But individual equipments could help to improve the survival rate of the soldiers... which is a big deal (to that soldier in question, at least).
However I agreed that you do not need top notch equipment and weapons to train the soldiers and it is certainly kind of wasteful to provide every single troop with very advance and good equipment when most would not see any actions throughout their service life or even be deployed in very hostile environment.
Anyway, China had a huge stock of 7.62mm rounds, Type 81 rifles and older infantry equipments that are still effective in today's standard, so really no need to change these for second line soldiers.
I'm not saying that the older equipment is useless or not useful for training raw recruits. I'm just thinking all military equipment has a certain shelf life for example the spring and barrels of small arms. These parts need to be replaced after significant usage.

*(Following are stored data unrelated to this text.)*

(** The finite map a table stands for. *)
Definition rows (t : RowMap T) : gmap string T := list_to_map (All t).
End Tree.
Arguments RowMap T : clear implicits.

Section TreeProofs.
Context {T : Type}.
Implicit Types (n l r : tableNode T) (k : string) (v : T) (p : Z).

(** *** What the operations do to the rows in key order *)

Lemma lookupNode_rows n k : sorted_keys (walkRowMap n) -> lookupNode n k = list_to_map (M := gmap string T) (walkRowMap n) !! k.
Proof.
  induction n as [|nk nv np ns nl IHl nr IHr]; [done|]. cbn. intros Hs.
  apply sorted_keys_mid in Hs as (Hl & Hr & Ha1 & Ha2).
  rewrite list_to_map_app, lookup_union. cbn.
  destruct (string_trichotomy k nk) as [[E Hn]|[->|(E1 & E & Hn)]].
  - rewrite E, IHl, lookup_insert_ne by done.
    replace (list_to_map (M := gmap string T) (walkRowMap nr) !! k) with (@None T).
    + by destruct (list_to_map (M := gmap string T) (walkRowMap nl) !! k).
    + symmetry. apply not_elem_of_list_to_map_1. intros (r & -> & Hin)%list_elem_of_fmap.
      apply Ha2 in Hin. unfold slt in Hin. by rewrite (string_ltb_asym _ _ Hin) in E.
  - rewrite string_ltb_irrefl, lookup_insert_eq.
    rewrite not_elem_of_list_to_map_1; [done|]. intros (r & -> & Hin)%list_elem_of_fmap.
    by apply (StrictOrder_Irreflexive r.1), Ha1.
  - rewrite E1, E, IHr, lookup_insert_ne by done.
    rewrite (not_elem_of_list_to_map_1 (walkRowMap nl)).
    + by destruct (list_to_map (M := gmap string T) (walkRowMap nr) !! k).
    + intros (r & -> & Hin)%list_elem_of_fmap.
      apply Ha1 in Hin. unfold slt in Hin. by rewrite (string_ltb_asym _ _ Hin) in E.
Qed.

Lemma walk_setNode n k v p : sorted_keys (walkRowMap n) -> walkRowMap (setNode n k v p) = linsert k v (walkRowMap n).
Proof.
  induction n as [|nk nv np ns nl IHl nr IHr]; [done|]. cbn [setNode walkRowMap]. intros Hs.
  apply sorted_keys_mid in Hs as (Hl & Hr & Ha1 & Ha2). specialize (IHl Hl). specialize (IHr Hr).
  destruct (String.eqb_spec k nk) as [->|Hn].
  - cbn. rewrite linsert_app_r by done. cbn. by rewrite string_ltb_irrefl.
  - destruct (string_trichotomy k nk) as [[E _]|[?|(E1 & E & _)]]; [|done|].
    + rewrite E, linsert_app_l by done. destruct (setNode nl k v p) as [|rk rv rp rs rl rr]; cbn in *; [by rewrite <- IHl|].
      rewrite <- IHl. destruct (rank_ltb _ _); cbn; by rewrite <- ?app_assoc.
    + rewrite E1, linsert_app_r by (intros r Hr0; transitivity nk; auto). cbn. rewrite E1, E.
      destruct (setNode nr k v p) as [|rk rv rp rs rl rr]; cbn in *; [by rewrite <- IHr|].
      rewrite <- IHr. destruct (rank_ltb _ _); cbn; by rewrite <- ?app_assoc.
Qed.

Lemma walk_joinNodes l r : walkRowMap (joinNodes l r) = walkRowMap l ++ walkRowMap r.
Proof.
  revert r. induction l as [|lk lv lp ls ll IHll lr IHlr]; intros r; [done|].
  induction r as [|rk rv rp rs rl IHrl rr IHrr]; [cbn; by rewrite app_nil_r|].
  cbn. destruct (rank_ltb _ _).
  - cbn. rewrite IHlr. cbn. by rewrite <- app_assoc.
  - cbn in *. by rewrite IHrl, <- !app_assoc.
Qed.

Lemma walk_deleteNode n k : sorted_keys (walkRowMap n) -> walkRowMap (deleteNode n k) = ldelete k (walkRowMap n).
Proof.
  induction n as [|nk nv np ns nl IHl nr IHr]; [done|]. cbn [deleteNode walkRowMap]. intros Hs.
  apply sorted_keys_mid in Hs as (Hl & Hr & Ha1 & Ha2).
  assert (Hne : forall (l' : list (string * T)), (forall row, row ∈ l' -> slt k row.1 \/ slt row.1 k) -> ldelete k l' = l').
  { intros l' Hl'. apply ldelete_id. intros r Hin Heq. destruct (Hl' r Hin) as [H|H]; rewrite Heq in H;
      by apply (StrictOrder_Irreflexive k). }
  unfold ldelete in *. rewrite filter_app, filter_cons. cbn.
  destruct (string_trichotomy k nk) as [[E Hn]|[->|(E1 & E & Hn)]].
  - rewrite E. cbn. rewrite IHl by done. rewrite decide_True by done. rewrite (Hne (walkRowMap nr)); [done|].
    intros r Hin. left. transitivity nk; [done|auto].
  - rewrite string_ltb_irrefl, walk_joinNodes, decide_False by naive_solver.
    rewrite !Hne; [done|intros r Hin; left; auto|intros r Hin; right; auto].
  - rewrite E1, E. cbn. rewrite IHr by done. rewrite decide_True by done. rewrite (Hne (walkRowMap nl)); [done|].
    intros r Hin. right. transitivity nk; [auto|done].
Qed.

(** *** The heap order of priorities *)

#[local] Instance rank_lt_strict : StrictOrder rank_lt.
Proof.
  split.
  - intros [p k]. unfold complement, rank_lt, rank_ltb. cbn. by rewrite Z.ltb_irrefl, Z.eqb_refl, string_ltb_irrefl.
  - intros [p1 k1] [p2 k2] [p3 k3]. unfold rank_lt, rank_ltb. cbn.
    rewrite !orb_true_iff, !andb_true_iff, !Z.ltb_lt, !Z.eqb_eq.
    intros [H1|[H1 E1]] [H2|[H2 E2]]; [left; lia..|right]. split; [lia|]. by eapply string_ltb_trans.
Qed.

Lemma rank_lt_total a b : rank_ltb a b = false -> a <> b -> rank_lt b a.
Proof.
  destruct a as [p1 k1], b as [p2 k2]. unfold rank_lt, rank_ltb. cbn.
  rewrite orb_false_iff, andb_false_iff, orb_true_iff, andb_true_iff, !Z.ltb_lt, Z.ltb_ge, Z.eqb_neq, Z.eqb_eq.
  intros [H1 H2] Hne. destruct (Z.eq_dec p1 p2) as [->|]; [|left; lia]. right. split; [done|].
  destruct H2 as [H2|H2]; [done|]. destruct (string_trichotomy k1 k2) as [[E _]|[->|(_ & E & _)]]; congruence.
Qed.

Lemma all_ranks_mono (P Q : Z * string -> Prop) n : (forall a, P a -> Q a) -> all_ranks P n -> all_ranks Q n.
Proof. intros H. induction n; cbn; naive_solver. Qed.

Lemma all_ranks_and (P Q : Z * string -> Prop) n : all_ranks P n -> all_ranks Q n -> all_ranks (fun a => P a /\ Q a) n.
Proof. induction n; cbn; naive_solver. Qed.

Lemma all_ranks_setNode P n k v p : P (p, k) -> all_ranks P n -> all_ranks P (setNode n k v p).
Proof.
  intros Hk. induction n as [|nk nv np ns nl IHl nr IHr]; cbn [setNode all_ranks]; [done|]. intros (Hn & Hl & Hr).
  specialize (IHl Hl). specialize (IHr Hr). destruct (String.eqb k nk); [done|]. destruct (String.ltb k nk).
  - destruct (setNode nl k v p) as [|rk rv rp rs rl rr]; [done|]. cbn in IHl. destruct (precedes _ _ _); cbn; tauto.
  - destruct (setNode nr k v p) as [|rk rv rp rs rl rr]; [done|]. cbn in IHr. destruct (precedes _ _ _); cbn; tauto.
Qed.

Lemma all_ranks_joinNodes P l r : all_ranks P l -> all_ranks P r -> all_ranks P (joinNodes l r).
Proof.
  revert r. induction l as [|lk lv lp ls ll IHll lr IHlr]; intros r; [done|].
  induction r as [|rk rv rp rs rl IHrl rr IHrr]; [done|]. intros Hl Hr. cbn.
  destruct (rank_ltb _ _); cbn in *; [|naive_solver]. repeat split; try tauto. apply IHlr; cbn; tauto.
Qed.

Lemma all_ranks_deleteNode P n k : all_ranks P n -> all_ranks P (deleteNode n k).
Proof.
  induction n as [|nk nv np ns nl IHl nr IHr]; cbn [deleteNode all_ranks]; [done|]. intros (Hn & Hl & Hr).
  destruct (String.ltb k nk); [cbn; tauto|]. destruct (String.ltb nk k); [cbn; tauto|]. by apply all_ranks_joinNodes.
Qed.
Lemma applied_same_owners s b next : state_ok s -> applied s b next -> same_owners s next.
Proof.
  intros Hs Ha id x y Hx Hy. destruct (ap_Assignments _ _ _ Ha) as ([_ Hn] & _ & E). rewrite E in Hy.
  destruct (decide (id ∈ map Key (b_Assignments b))) as [(c & -> & Hc)%list_elem_of_fmap|Hni].
  - rewrite foldl_apply_changed in Hy by done. apply (ap_owners _ _ _ Ha) in Hc.
    rewrite owner_changed_false in Hc by apply Hs. by apply Hc.
  - rewrite foldl_apply_other in Hy by done. naive_solver.
Qed.

(** Applying an entry is atomic.  It fails and leaves the state as it was, or
    it takes exactly the next entry of the prefix: the cluster is kept, the index
    moves by one, the state stays well formed with valid reservations, and no
    assignment that survives has changed its agent or its service. *)
Theorem Apply_atomic s e s' err :
  state_ok s -> Apply s e = (s', err) ->
  match err with
  | Some _ => s' = s
  | None => state_ok s' /\ reservations_ok s' /\ same_owners s s' /\ ClusterID s' = ClusterID s /\
      e_LogIndex e = LogIndex s + 1 /\ LogIndex s' = LogIndex s + 1
  end.
Proof.
  intros Hs H. destruct err as [er|].
  - unfold Apply in H. by destruct (_ ≫= _); simplify_eq.
  - apply Apply_ok in H as (b & Hn & Ha & HL & Hr); [|apply Hs]. destruct Hn as (H1 & H2 & _).
    split; [exact (applied_state_ok _ _ _ Hs Ha)|]. split; [done|].
    split; [exact (applied_same_owners _ _ _ Hs Ha)|]. split; [apply (ap_ClusterID _ _ _ Ha)|]. split; [done|lia].
Qed.
End ApplyTheorems.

I'm not advocating that there should be whole sale replacement of equipment. But a phasing out of equipment by attrition like, not making anymore parts for the type 69 tanks that are not shared by the newer tanks in the PLA tank fleet. They should just start creating bone yards for the type 69's to be cannibalized for parts for units still operating them until they are final withdrawn from service. Because it's going to be kind silly if they keep the 69 in front line service for another 20 or more years.
It also seems to me this could lead to a logistical headache in the future as well as a diversion of funds that could be used for modernization. This is almost like the same problem the Chinese military had during the first half of the 20th century.
It's going to be a rough day for those soldiers using weapons that fire 5.8mm rounds and accidentally receive 7.62 ammunition.
Unless the PLA is comfortable with having combat deploy-able units operating with significantly different equipment that cannot be supported by the same supply chain.